[TASK OBJECTIVE] Copy, word for word, the lines of the entries below between the one with "assignment of the struct copies it. *)" and the one with "digits_val. simpl. lia.", inclusive, and leave out everything else.

[AVAILABLE RECORDS]

(** * SCASO grabber: a shallow embedding of [scaso.py] and its properties

    The development follows the layout of the program:
    text helpers (the Python [str] methods and the three regular
    expressions the program uses), the page range resolver, the manifest
    model, the effectful pipeline (network, files, sleeping, printing)
    written in a state-and-exception monad, and then the properties.

    Text is modelled by [string], one [ascii] per character, which
    covers the code points 0 to 255; the classes of characters ([\s],
    [\w], the white space of [strip] and of [int]) are those of Python
    on this range.  The few characters of the printed messages that lie
    outside of it stand as their UTF-8 bytes.

    The environment of the program is a parameter: the browser session,
    the answers of the server, the JSON parser, the path library, the
    file system, the clock and the PDF libraries.  The failures that
    the program handles are part of the model, and so are the failures
    it does not handle: an exception of [json.loads] that is no
    [JSONDecodeError], a directory that cannot be made, a file that
    cannot be opened for writing and a duration that [time.sleep]
    refuses all escape the function they occur in. *)

From Stdlib Require Import ZArith Lia String Ascii DecimalString SpecFloat.
From stdpp Require Import base option list sorting strings gmap.

Local Open Scope string_scope.
Local Open Scope list_scope.
Local Open Scope Z_scope.

#[local] Set Warnings "-register-all".

(** ** Python text helpers *)

Module PyStr.

(** [str.isspace]: TAB..CR, the separators FS..US, the blank, NEL and
    the no-break space.  [str.strip] and [\s] use it. *)
Definition is_space (c : ascii) : bool :=
  let n := N_of_ascii c in
  ((9 <=? n) && (n <=? 13) || (28 <=? n) && (n <=? 32)
   || (n =? 133) || (n =? 160))%N.

(** The white space that [int] accepts around a number: the same
    without the separators FS..US. *)
Definition is_int_space (c : ascii) : bool :=
  let n := N_of_ascii c in
  ((9 <=? n) && (n <=? 13) || (n =? 32) || (n =? 133) || (n =? 160))%N.

Definition is_digit (c : ascii) : bool :=
  let n := N_of_ascii c in ((48 <=? n) && (n <=? 57))%N.

(** [str.isalnum] without the digits: the letters of ASCII and of
    Latin-1, with the ordinal indicators, the micro sign, the
    superscript digits and the fractions. *)
Definition is_alpha (c : ascii) : bool :=
  let n := N_of_ascii c in
  ((65 <=? n) && (n <=? 90) || (97 <=? n) && (n <=? 122)
   || (n =? 170) || (n =? 178) || (n =? 179) || (n =? 181)
   || (n =? 185) || (n =? 186) || (188 <=? n) && (n <=? 190)
   || (192 <=? n) && (n <=? 214) || (216 <=? n) && (n <=? 246)
   || (248 <=? n))%N.

(** [\w]: letters, digits and the underscore. *)
Definition is_word (c : ascii) : bool :=
  is_alpha c || is_digit c || Ascii.eqb c "_".

Definition is_empty (s : string) : bool :=
  match s with EmptyString => true | _ => false end.

(** [s.lstrip(chars)], [s.rstrip(chars)] with the set of characters
    given as a predicate. *)
Fixpoint lstrip_by (p : ascii -> bool) (s : string) : string :=
  match s with
  | EmptyString => EmptyString
  | String c r => if p c then lstrip_by p r else s
  end.
(* ===== verification/DeepCopy.v ===== *)
(** apix/config/v1alpha1/zz_generated.deepcopy.go: the deep copies of the
    configuration types, over a memory with pointers.

    The structs are polymorphic in what their pointer and slice fields hold, so
    that a configuration in memory and the value it stands for have one shape:
    in memory such a field holds the address of a cell, in the value it holds
    the contents. [into] functions return what [DeepCopyInto] leaves in [*out]. *)

From Stdlib Require Import String.
From Corelib Require Import SpecFloat.
From S2P Require Import Prelude GoFloat.

Local Open Scope string_scope.
Local Open Scope list_scope.

(** ** The structs *)

Record SpecObj (B : Type) := { so_Name : string; so_Type : string; so_Parameters : B }.
Record RefObj (F : Type) := { ro_PluginRef : string; ro_Weight : F }.
Record RefListObj (R : Type) := { rl_Plugins : R }.
Record ProfilePluginsObj (R : Type) := { po_Request : R; po_Response : R }.
Record ProfileObj (P : Type) := { fo_Name : string; fo_Plugins : P }.
Record DatalayerObj (R : Type) := { do_Collectors : R; do_Extractors : R; do_Datasources : R }.
(** apimachinery's [metav1.TypeMeta] holds two strings and no pointer, so the
    assignment of the struct copies it. *)
Record TypeMeta := { Kind : string; APIVersion : string }.
Record ConfigObj (S L R P D : Type) :=
  { co_TypeMeta : TypeMeta; co_Plugins : S; co_PreProcessing : L; co_ProfilePicker : R;
    co_Profiles : P; co_PostProcessing : L; co_Datalayer : D }.

Arguments so_Name {B}. Arguments so_Type {B}. Arguments so_Parameters {B}.
Arguments ro_PluginRef {F}. Arguments ro_Weight {F}.
Arguments rl_Plugins {R}.
Arguments po_Request {R}. Arguments po_Response {R}.
Arguments fo_Name {P}. Arguments fo_Plugins {P}.
Arguments do_Collectors {R}. Arguments do_Extractors {R}. Arguments do_Datasources {R}.
Arguments co_TypeMeta {S L R P D}. Arguments co_Plugins {S L R P D}.
Arguments co_PreProcessing {S L R P D}. Arguments co_ProfilePicker {S L R P D}.
Arguments co_Profiles {S L R P D}. Arguments co_PostProcessing {S L R P D}.
Arguments co_Datalayer {S L R P D}.
Lemma digits_aux_spells fuel z acc :
  0 < z < 10 ^ Z.of_nat fuel → ∃ ds, digits_aux fuel z acc = ds ++ acc ∧ spells ds z.
Proof.
  revert z acc. induction fuel as [|fuel IH]; intros z acc Hz; [simpl in Hz; lia|]. cbn [digits_aux].
  pose proof (Z.mod_pos_bound z 10 ltac:(lia)) as Hm. pose proof (Z.div_mod z 10 ltac:(lia)) as Hd.
  destruct (digit_byte (z mod 10) Hm) as [Hb Hv].
  set (b := bN (Z.to_N (48 + z mod 10))) in *. destruct (Z.ltb_spec z 10) as [Hlt|Hge].
  - exists [b]. split; [done|]. rewrite Z.mod_small in Hv by lia. split_and!.
    + exists b, []. split; [done|]. split; [done|]. intros ->.
      change (Z.of_N (bval "0"%byte)) with 48 in Hv. lia.
    + by repeat constructor.
    + unfold digits_val. simpl. lia.
    + simpl. lia.
    + simpl. lia.
  - rewrite Nat2Z.inj_succ, Z.pow_succ_r in Hz by lia.
    destruct (IH (z / 10) (b :: acc)) as (ds & -> & (b0 & ds' & Eds & Hl) & Hds & Hval & Hlen); [lia|].
    exists (ds ++ [b]). rewrite <- app_assoc. split; [done|].
    rewrite Eds in *. split_and!.
    + exists b0, (ds' ++ [b]). by split.
    + apply Forall_app. split; [done|]. by repeat constructor.
    + rewrite digits_val_snoc, Hval, Hv. lia.
    + rewrite length_app, Nat2Z.inj_add. change (Z.of_nat (length [b])) with 1.
      replace (Z.of_nat (length (b0 :: ds')) + 1 - 1) with (1 + (Z.of_nat (length (b0 :: ds')) - 1)) by lia.
      rewrite Z.pow_add_r by (simpl; lia). lia.
    + rewrite length_app, Nat2Z.inj_add. change (Z.of_nat (length [b])) with 1.
      rewrite Z.pow_add_r by lia. lia.
Qed.

Lemma digits_spells z : 0 < z < 10 ^ 400 → spells (digits z) z.
Proof.
  intros Hz. destruct (digits_aux_spells 400 z []) as (ds & E & H).
  - by replace (Z.of_nat 400) with 400 by lia.
  - unfold digits. by rewrite E, app_nil_r.
Qed.

Lemma digits_val_app ds ds' :
  digits_val (ds ++ ds') = digits_val ds * 10 ^ Z.of_nat (length ds') + digits_val ds'.
Proof.
  induction ds' as [|b ds' IH] using rev_ind; [rewrite app_nil_r; change (digits_val []) with 0; simpl; lia|].
  rewrite app_assoc, !digits_val_snoc, IH, length_app, Nat2Z.inj_add, Z.pow_add_r by lia.
  change (10 ^ Z.of_nat (length [b])) with 10. lia.
Qed.

Lemma digits_val_zeros n : digits_val (replicate n "0"%byte) = 0.
Proof.
  induction n as [|n IH]; [done|]. change (replicate (S n) "0"%byte) with (["0"%byte] ++ replicate n "0"%byte).
  rewrite digits_val_app, IH. done.
Qed.

Definition no_digit (s : bytes) : Prop := match s with b :: _ => is_digit b = false | [] => True end.

Lemma take_digits_all ds r : Forall (λ b, is_digit b = true) ds → no_digit r → take_digits (ds ++ r) = (ds, r).
Proof.
  intros Hds Hr. induction Hds as [|b ds Hb _ IH]; simpl.
  - destruct r as [|b r]; [done|]. simpl in Hr |- *. unfold is_digit in Hr. by rewrite Hr.
  - unfold is_digit in Hb. by rewrite Hb, IH.
Qed.

Lemma dec_digits_all ds r :
  Forall (λ b, is_digit b = true) ds → ds ≠ [] → no_digit r → dec_digits (ds ++ r) = Some (ds, r).
Proof. intros Hds Hne Hr. unfold dec_digits. rewrite take_digits_all by done. by destruct ds. Qed.

Lemma digit_neqb b c : is_digit b = true → is_digit c = false → Byte.eqb b c = false.
Proof.
  intros Hb Hc. destruct (Byte.eqb b c) eqn:E; [|done]. apply Byte.byte_dec_bl in E. congruence.
Qed.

[SOLUTION]
    assignment of the struct copies it. *)
Record TypeMeta := { Kind : string; APIVersion : string }.
Record ConfigObj (S L R P D : Type) :=
  { co_TypeMeta : TypeMeta; co_Plugins : S; co_PreProcessing : L; co_ProfilePicker : R;
    co_Profiles : P; co_PostProcessing : L; co_Datalayer : D }.

Arguments so_Name {B}. Arguments so_Type {B}. Arguments so_Parameters {B}.
Arguments ro_PluginRef {F}. Arguments ro_Weight {F}.
Arguments rl_Plugins {R}.
Arguments po_Request {R}. Arguments po_Response {R}.
Arguments fo_Name {P}. Arguments fo_Plugins {P}.
Arguments do_Collectors {R}. Arguments do_Extractors {R}. Arguments do_Datasources {R}.
Arguments co_TypeMeta {S L R P D}. Arguments co_Plugins {S L R P D}.
Arguments co_PreProcessing {S L R P D}. Arguments co_ProfilePicker {S L R P D}.
Arguments co_Profiles {S L R P D}. Arguments co_PostProcessing {S L R P D}.
Arguments co_Datalayer {S L R P D}.
Lemma digits_aux_spells fuel z acc :
  0 < z < 10 ^ Z.of_nat fuel → ∃ ds, digits_aux fuel z acc = ds ++ acc ∧ spells ds z.
Proof.
  revert z acc. induction fuel as [|fuel IH]; intros z acc Hz; [simpl in Hz; lia|]. cbn [digits_aux].
  pose proof (Z.mod_pos_bound z 10 ltac:(lia)) as Hm. pose proof (Z.div_mod z 10 ltac:(lia)) as Hd.
  destruct (digit_byte (z mod 10) Hm) as [Hb Hv].
  set (b := bN (Z.to_N (48 + z mod 10))) in *. destruct (Z.ltb_spec z 10) as [Hlt|Hge].
  - exists [b]. split; [done|]. rewrite Z.mod_small in Hv by lia. split_and!.
    + exists b, []. split; [done|]. split; [done|]. intros ->.
      change (Z.of_N (bval "0"%byte)) with 48 in Hv. lia.
    + by repeat constructor.
    + unfold digits_val. simpl. lia.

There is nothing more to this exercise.